== EXERCISE INPUT ==
== Segment start ==

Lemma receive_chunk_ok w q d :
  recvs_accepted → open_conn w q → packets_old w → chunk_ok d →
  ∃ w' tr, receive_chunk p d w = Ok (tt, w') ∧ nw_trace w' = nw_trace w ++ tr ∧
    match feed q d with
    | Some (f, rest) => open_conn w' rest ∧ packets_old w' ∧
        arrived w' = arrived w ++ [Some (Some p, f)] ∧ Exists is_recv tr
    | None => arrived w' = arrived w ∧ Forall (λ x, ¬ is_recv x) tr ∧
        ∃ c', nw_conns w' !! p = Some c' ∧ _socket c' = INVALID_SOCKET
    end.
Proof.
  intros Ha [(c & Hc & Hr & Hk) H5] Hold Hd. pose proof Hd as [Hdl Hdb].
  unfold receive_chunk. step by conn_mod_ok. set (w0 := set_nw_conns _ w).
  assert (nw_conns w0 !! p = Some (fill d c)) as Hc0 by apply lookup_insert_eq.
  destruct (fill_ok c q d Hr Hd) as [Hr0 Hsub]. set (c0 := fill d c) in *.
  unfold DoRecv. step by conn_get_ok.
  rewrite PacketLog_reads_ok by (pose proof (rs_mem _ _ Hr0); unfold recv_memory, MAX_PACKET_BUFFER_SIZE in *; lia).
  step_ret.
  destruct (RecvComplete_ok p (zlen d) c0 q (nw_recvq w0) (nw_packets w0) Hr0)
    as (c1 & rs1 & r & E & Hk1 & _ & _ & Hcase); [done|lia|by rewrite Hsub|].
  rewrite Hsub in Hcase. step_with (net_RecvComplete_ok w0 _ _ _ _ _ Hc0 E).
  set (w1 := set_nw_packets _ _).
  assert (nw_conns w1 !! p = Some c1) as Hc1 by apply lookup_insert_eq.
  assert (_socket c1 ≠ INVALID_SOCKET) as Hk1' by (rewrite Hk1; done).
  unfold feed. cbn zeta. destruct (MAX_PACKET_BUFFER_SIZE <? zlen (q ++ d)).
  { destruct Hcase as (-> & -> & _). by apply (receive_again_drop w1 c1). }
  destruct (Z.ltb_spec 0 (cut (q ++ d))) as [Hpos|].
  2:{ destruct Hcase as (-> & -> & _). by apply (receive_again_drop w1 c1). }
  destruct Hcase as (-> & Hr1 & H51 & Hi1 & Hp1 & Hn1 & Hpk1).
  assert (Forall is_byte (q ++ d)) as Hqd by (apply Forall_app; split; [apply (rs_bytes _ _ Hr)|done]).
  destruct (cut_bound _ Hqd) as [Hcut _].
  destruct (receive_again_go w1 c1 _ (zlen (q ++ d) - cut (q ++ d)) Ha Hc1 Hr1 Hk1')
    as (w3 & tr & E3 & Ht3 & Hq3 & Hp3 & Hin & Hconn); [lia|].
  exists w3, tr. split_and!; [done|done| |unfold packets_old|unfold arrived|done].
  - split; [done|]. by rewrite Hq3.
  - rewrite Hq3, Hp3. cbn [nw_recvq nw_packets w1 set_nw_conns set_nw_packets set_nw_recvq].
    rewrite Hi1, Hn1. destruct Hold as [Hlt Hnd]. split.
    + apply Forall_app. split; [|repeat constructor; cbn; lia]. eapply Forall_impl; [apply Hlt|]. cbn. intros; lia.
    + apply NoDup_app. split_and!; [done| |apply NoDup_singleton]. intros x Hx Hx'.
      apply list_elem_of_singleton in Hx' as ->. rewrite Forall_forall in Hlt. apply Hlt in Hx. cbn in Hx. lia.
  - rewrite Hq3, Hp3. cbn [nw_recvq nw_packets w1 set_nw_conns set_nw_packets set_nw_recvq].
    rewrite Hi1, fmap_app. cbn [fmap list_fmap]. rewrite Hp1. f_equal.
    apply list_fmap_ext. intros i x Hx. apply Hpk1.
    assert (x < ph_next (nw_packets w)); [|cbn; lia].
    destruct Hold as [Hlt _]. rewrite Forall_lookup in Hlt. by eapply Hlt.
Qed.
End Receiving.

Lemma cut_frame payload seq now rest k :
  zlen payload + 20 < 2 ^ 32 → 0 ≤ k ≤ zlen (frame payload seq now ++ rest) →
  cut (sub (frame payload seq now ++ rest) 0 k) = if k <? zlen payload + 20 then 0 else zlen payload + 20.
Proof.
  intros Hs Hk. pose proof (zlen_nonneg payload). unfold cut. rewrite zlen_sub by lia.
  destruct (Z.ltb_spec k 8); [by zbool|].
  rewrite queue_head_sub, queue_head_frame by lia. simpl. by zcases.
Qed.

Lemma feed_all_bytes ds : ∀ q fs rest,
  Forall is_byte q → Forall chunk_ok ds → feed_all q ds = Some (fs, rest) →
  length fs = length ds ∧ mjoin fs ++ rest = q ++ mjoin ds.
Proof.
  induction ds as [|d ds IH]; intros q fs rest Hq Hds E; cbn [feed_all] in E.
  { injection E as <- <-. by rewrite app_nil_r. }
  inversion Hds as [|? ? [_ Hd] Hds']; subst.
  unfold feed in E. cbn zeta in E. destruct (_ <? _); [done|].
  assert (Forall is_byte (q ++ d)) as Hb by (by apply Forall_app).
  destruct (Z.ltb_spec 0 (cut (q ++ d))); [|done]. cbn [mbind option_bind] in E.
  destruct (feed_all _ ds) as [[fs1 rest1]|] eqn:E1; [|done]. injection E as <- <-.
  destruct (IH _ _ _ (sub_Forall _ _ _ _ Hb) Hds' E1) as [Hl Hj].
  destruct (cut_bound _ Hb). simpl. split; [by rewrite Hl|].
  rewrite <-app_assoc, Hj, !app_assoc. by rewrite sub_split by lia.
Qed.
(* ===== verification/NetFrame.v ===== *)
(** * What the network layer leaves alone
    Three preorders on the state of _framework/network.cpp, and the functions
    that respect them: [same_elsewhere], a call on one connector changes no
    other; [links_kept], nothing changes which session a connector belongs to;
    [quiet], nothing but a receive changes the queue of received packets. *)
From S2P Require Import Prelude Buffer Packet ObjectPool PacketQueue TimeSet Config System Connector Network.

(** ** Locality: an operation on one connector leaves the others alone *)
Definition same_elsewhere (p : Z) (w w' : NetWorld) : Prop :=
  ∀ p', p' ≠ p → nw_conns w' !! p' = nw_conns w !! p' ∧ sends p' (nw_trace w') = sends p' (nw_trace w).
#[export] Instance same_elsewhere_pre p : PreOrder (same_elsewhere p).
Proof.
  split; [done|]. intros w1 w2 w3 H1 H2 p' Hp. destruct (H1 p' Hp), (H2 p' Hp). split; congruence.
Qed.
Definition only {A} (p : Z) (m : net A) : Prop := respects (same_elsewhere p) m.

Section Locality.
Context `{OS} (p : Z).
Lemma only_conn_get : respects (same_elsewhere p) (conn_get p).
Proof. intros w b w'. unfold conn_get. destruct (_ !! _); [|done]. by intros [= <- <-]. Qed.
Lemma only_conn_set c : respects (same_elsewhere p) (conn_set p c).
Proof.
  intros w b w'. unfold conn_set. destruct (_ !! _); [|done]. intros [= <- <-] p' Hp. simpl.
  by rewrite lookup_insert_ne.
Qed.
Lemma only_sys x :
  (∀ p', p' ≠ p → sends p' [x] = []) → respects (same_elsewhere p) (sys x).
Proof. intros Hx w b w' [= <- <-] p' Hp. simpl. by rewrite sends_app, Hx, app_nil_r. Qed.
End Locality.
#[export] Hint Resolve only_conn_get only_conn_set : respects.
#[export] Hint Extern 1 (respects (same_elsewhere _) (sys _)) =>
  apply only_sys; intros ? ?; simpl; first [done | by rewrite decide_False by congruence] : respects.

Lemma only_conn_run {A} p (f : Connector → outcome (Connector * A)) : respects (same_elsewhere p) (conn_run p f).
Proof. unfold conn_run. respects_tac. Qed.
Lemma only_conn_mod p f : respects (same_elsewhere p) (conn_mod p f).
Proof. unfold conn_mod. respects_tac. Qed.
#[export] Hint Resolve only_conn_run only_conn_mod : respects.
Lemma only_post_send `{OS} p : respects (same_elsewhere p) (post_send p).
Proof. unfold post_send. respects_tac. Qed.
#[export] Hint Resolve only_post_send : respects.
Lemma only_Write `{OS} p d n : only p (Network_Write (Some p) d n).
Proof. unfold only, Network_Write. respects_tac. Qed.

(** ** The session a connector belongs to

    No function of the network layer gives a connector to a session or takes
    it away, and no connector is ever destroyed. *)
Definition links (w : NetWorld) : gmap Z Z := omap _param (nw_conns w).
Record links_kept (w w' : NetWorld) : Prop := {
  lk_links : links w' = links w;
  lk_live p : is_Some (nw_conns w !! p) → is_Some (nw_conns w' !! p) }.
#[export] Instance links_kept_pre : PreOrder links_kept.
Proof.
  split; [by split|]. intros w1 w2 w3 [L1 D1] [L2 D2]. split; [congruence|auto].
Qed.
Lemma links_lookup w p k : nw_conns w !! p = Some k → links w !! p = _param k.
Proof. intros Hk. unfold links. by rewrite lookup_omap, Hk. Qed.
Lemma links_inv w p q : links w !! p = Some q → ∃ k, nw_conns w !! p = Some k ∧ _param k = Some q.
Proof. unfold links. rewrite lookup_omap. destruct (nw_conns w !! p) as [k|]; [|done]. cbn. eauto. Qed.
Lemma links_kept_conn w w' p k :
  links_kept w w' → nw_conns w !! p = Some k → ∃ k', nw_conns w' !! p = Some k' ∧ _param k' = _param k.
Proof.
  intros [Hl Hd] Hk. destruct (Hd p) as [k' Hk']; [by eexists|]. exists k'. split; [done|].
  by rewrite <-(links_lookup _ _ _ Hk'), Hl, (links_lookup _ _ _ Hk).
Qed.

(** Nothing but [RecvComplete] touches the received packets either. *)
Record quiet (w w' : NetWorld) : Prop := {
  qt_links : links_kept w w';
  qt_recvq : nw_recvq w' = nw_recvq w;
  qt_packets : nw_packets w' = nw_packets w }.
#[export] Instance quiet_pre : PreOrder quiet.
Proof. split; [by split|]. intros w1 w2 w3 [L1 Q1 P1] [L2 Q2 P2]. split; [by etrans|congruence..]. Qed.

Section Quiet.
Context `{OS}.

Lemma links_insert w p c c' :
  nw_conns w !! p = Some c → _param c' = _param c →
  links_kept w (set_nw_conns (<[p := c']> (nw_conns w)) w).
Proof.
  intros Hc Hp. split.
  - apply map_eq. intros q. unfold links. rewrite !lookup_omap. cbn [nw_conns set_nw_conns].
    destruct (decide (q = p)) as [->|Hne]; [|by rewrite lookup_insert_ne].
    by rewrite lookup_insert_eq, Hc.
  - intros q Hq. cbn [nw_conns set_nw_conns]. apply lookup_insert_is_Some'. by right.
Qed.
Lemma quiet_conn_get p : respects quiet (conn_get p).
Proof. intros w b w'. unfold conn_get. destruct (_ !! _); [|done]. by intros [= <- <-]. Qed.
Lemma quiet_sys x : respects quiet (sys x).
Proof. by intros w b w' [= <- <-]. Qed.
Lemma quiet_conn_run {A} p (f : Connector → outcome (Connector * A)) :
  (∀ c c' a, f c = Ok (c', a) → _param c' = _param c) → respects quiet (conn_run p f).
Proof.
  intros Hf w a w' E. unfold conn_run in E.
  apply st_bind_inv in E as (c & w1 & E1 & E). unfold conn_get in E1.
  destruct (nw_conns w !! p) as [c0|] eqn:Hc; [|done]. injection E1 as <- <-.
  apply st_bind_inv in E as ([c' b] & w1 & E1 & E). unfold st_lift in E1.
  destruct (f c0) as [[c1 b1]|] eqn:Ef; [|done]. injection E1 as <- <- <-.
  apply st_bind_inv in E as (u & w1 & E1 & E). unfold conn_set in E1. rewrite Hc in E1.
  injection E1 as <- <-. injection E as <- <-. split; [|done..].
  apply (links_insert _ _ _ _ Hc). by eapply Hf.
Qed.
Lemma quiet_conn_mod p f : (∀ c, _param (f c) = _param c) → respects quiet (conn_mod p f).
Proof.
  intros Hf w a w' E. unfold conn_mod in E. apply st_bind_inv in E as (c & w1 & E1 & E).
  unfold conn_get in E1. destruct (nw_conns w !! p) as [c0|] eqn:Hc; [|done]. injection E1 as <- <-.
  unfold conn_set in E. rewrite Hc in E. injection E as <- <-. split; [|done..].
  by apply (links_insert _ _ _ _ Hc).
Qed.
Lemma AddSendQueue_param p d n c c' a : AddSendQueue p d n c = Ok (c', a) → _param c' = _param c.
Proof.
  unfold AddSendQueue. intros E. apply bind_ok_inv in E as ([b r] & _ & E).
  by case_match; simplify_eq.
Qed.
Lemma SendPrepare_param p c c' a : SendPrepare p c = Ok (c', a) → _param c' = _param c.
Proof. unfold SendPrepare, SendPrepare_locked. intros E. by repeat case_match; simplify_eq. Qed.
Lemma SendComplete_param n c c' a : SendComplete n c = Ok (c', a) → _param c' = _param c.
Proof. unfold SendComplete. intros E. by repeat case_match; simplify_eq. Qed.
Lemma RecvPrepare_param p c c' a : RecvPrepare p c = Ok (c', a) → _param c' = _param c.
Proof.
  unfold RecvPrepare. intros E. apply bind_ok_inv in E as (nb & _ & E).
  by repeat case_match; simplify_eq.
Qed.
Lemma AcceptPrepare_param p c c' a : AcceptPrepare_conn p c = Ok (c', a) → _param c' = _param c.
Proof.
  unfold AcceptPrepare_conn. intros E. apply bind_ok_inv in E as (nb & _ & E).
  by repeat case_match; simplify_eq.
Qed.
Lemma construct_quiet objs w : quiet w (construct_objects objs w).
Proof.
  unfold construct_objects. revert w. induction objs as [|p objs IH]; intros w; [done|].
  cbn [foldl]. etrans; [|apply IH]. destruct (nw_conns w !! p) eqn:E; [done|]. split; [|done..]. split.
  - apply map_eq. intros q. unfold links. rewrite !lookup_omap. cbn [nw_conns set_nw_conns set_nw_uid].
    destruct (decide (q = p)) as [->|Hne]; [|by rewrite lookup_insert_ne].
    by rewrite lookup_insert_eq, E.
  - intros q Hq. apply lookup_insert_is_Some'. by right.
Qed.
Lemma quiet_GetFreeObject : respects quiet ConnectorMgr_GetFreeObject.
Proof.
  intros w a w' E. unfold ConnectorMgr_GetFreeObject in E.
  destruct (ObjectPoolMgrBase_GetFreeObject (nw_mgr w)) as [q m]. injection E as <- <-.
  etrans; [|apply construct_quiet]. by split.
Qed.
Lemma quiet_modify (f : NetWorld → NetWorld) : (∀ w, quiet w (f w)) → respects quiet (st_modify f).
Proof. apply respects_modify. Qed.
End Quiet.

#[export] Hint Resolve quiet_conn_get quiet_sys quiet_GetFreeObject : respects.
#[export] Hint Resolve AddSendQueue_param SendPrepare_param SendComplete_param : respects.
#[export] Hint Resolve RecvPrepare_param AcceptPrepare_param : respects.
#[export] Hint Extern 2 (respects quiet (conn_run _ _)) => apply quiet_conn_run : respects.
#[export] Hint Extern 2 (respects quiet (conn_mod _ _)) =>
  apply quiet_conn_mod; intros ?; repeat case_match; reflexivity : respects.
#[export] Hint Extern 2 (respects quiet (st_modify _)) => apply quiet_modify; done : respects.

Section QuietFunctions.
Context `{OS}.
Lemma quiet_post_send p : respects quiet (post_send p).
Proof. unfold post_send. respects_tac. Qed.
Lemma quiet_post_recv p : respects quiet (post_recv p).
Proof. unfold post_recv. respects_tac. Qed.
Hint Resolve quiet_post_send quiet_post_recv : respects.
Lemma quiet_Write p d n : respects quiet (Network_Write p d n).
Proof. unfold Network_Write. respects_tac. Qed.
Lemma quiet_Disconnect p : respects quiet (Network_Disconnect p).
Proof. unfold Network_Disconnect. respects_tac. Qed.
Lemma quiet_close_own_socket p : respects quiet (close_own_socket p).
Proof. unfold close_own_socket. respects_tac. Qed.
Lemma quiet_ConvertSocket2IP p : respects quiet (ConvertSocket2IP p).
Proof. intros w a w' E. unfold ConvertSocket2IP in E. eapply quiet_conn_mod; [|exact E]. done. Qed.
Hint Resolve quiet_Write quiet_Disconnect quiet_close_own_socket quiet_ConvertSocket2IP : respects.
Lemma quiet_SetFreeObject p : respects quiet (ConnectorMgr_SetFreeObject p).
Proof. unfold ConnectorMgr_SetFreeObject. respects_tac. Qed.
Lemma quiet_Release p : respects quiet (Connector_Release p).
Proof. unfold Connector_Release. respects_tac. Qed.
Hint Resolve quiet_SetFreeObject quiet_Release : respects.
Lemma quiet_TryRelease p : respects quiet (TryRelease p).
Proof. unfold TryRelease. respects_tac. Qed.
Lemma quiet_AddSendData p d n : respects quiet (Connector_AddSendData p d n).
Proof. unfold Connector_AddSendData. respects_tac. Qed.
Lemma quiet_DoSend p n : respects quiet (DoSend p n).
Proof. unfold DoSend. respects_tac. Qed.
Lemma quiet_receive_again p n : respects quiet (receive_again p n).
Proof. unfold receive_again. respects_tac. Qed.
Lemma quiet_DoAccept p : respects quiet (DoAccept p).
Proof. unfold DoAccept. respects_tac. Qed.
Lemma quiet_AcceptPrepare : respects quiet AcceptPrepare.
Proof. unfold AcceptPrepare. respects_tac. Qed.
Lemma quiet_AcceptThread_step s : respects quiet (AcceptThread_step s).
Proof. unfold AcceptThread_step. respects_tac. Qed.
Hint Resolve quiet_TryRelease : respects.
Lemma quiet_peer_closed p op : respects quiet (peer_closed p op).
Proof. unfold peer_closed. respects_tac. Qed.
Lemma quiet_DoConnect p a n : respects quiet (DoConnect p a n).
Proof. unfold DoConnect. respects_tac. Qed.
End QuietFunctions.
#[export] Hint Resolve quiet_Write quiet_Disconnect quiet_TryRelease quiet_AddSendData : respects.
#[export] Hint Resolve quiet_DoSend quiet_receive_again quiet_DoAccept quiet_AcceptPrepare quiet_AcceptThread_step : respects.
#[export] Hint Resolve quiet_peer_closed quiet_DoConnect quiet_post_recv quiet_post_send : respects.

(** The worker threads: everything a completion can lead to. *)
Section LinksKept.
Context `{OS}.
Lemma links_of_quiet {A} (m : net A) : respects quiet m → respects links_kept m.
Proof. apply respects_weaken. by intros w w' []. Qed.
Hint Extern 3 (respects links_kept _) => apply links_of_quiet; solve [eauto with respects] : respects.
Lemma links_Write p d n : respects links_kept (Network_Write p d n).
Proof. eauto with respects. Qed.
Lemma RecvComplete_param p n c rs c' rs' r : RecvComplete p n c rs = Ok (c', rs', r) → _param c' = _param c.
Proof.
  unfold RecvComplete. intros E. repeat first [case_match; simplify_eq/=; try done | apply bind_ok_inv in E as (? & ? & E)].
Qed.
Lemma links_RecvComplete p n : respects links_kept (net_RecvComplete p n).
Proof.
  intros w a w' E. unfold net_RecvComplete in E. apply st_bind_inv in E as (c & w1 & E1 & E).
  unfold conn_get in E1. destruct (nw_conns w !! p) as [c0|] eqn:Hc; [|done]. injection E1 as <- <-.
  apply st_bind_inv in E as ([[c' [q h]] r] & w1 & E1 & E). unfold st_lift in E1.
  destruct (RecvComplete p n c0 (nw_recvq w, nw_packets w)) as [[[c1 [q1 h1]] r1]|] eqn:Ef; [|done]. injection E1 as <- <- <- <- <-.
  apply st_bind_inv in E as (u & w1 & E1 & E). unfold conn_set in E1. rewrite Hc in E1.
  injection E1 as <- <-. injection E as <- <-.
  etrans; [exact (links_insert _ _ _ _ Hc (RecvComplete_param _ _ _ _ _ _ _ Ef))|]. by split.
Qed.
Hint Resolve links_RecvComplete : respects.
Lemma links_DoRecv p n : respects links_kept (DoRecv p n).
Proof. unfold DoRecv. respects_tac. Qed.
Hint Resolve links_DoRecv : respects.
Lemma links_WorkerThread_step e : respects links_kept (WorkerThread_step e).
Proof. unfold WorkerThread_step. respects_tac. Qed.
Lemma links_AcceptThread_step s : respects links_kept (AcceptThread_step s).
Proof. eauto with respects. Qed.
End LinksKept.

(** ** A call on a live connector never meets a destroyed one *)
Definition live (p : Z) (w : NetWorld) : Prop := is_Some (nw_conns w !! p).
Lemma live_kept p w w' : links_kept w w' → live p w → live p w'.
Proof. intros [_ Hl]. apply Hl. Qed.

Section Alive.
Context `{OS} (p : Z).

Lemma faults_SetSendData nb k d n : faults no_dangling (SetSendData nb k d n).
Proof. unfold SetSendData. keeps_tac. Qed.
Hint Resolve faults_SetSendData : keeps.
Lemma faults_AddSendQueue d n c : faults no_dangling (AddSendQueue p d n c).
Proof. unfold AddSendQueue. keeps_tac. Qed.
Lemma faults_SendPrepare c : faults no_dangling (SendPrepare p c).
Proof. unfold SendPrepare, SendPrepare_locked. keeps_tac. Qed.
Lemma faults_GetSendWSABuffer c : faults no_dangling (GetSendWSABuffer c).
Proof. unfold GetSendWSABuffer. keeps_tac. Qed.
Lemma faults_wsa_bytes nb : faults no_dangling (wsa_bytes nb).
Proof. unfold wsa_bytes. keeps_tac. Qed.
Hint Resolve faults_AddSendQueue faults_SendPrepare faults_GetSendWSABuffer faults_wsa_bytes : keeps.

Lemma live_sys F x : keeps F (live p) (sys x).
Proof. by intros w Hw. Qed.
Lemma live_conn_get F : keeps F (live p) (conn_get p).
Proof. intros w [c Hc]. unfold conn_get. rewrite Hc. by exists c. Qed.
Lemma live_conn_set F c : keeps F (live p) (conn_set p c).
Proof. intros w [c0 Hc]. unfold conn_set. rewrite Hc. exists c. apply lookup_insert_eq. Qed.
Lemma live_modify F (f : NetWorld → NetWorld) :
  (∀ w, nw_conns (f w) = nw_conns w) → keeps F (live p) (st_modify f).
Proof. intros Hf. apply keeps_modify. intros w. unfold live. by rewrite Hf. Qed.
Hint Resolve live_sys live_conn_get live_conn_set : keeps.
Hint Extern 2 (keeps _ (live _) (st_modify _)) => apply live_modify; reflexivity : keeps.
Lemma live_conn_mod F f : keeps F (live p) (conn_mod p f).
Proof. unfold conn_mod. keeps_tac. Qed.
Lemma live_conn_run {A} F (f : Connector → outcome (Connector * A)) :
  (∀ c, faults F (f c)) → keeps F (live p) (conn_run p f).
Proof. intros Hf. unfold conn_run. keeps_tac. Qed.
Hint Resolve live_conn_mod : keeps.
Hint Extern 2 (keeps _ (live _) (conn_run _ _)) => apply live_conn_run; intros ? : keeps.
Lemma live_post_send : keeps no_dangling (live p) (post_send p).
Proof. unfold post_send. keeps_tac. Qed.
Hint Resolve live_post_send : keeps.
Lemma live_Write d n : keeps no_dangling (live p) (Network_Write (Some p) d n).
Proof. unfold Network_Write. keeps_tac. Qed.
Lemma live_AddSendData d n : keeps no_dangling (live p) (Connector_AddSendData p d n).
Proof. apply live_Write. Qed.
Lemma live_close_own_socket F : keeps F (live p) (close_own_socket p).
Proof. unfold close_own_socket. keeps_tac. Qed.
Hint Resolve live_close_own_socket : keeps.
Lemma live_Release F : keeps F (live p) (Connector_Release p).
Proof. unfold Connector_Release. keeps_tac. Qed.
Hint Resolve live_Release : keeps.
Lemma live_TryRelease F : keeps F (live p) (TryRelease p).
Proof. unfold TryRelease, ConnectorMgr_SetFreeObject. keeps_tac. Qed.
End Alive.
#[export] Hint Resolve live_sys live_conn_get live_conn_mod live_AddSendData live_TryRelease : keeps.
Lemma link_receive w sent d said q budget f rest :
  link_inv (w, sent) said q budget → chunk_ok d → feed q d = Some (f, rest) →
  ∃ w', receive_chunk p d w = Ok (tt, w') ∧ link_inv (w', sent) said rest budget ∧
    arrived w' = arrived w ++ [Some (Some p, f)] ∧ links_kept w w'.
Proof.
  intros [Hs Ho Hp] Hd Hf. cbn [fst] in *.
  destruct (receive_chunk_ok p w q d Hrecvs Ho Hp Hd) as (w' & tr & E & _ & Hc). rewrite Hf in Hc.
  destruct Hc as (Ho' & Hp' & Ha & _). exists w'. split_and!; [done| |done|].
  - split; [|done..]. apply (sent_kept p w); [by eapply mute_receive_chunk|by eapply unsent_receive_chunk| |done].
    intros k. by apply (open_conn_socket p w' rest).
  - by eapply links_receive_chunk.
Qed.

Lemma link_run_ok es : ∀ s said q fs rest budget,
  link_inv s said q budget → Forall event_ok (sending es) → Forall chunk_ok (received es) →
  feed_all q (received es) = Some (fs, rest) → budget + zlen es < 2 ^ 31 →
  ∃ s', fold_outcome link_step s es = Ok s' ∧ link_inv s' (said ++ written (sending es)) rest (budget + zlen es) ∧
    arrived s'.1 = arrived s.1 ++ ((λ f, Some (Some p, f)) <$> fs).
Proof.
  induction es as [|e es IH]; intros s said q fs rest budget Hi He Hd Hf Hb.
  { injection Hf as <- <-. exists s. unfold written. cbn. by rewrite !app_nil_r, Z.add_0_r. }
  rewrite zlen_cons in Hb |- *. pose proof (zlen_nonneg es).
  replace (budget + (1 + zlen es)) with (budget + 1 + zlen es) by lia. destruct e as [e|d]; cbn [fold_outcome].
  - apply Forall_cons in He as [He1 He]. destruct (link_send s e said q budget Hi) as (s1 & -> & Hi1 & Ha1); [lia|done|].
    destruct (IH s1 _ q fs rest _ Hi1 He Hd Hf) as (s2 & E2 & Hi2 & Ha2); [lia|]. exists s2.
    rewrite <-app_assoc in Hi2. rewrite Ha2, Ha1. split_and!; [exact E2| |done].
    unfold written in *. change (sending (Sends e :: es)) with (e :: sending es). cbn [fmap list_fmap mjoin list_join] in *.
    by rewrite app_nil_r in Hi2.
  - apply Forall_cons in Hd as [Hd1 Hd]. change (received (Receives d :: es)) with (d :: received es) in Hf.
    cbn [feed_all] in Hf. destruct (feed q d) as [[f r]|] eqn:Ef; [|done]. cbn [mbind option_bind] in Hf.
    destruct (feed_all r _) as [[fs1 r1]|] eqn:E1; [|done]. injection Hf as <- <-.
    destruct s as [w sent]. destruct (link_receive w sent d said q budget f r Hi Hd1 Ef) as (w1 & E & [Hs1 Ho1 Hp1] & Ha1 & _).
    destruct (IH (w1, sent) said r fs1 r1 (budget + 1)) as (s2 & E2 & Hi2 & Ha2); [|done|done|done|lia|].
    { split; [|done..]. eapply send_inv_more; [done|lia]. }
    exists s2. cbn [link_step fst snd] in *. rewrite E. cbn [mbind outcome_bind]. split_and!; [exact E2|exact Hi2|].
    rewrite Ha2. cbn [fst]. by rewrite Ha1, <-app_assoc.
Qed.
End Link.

== Segment end ==

== EXERCISE DETAILS ==
Each line that includes the string "objs" should be copied from the data.

== EXPECTED OUTPUT ==
Lemma construct_quiet objs w : quiet w (construct_objects objs w).
  unfold construct_objects. revert w. induction objs as [|p objs IH]; intros w; [done|].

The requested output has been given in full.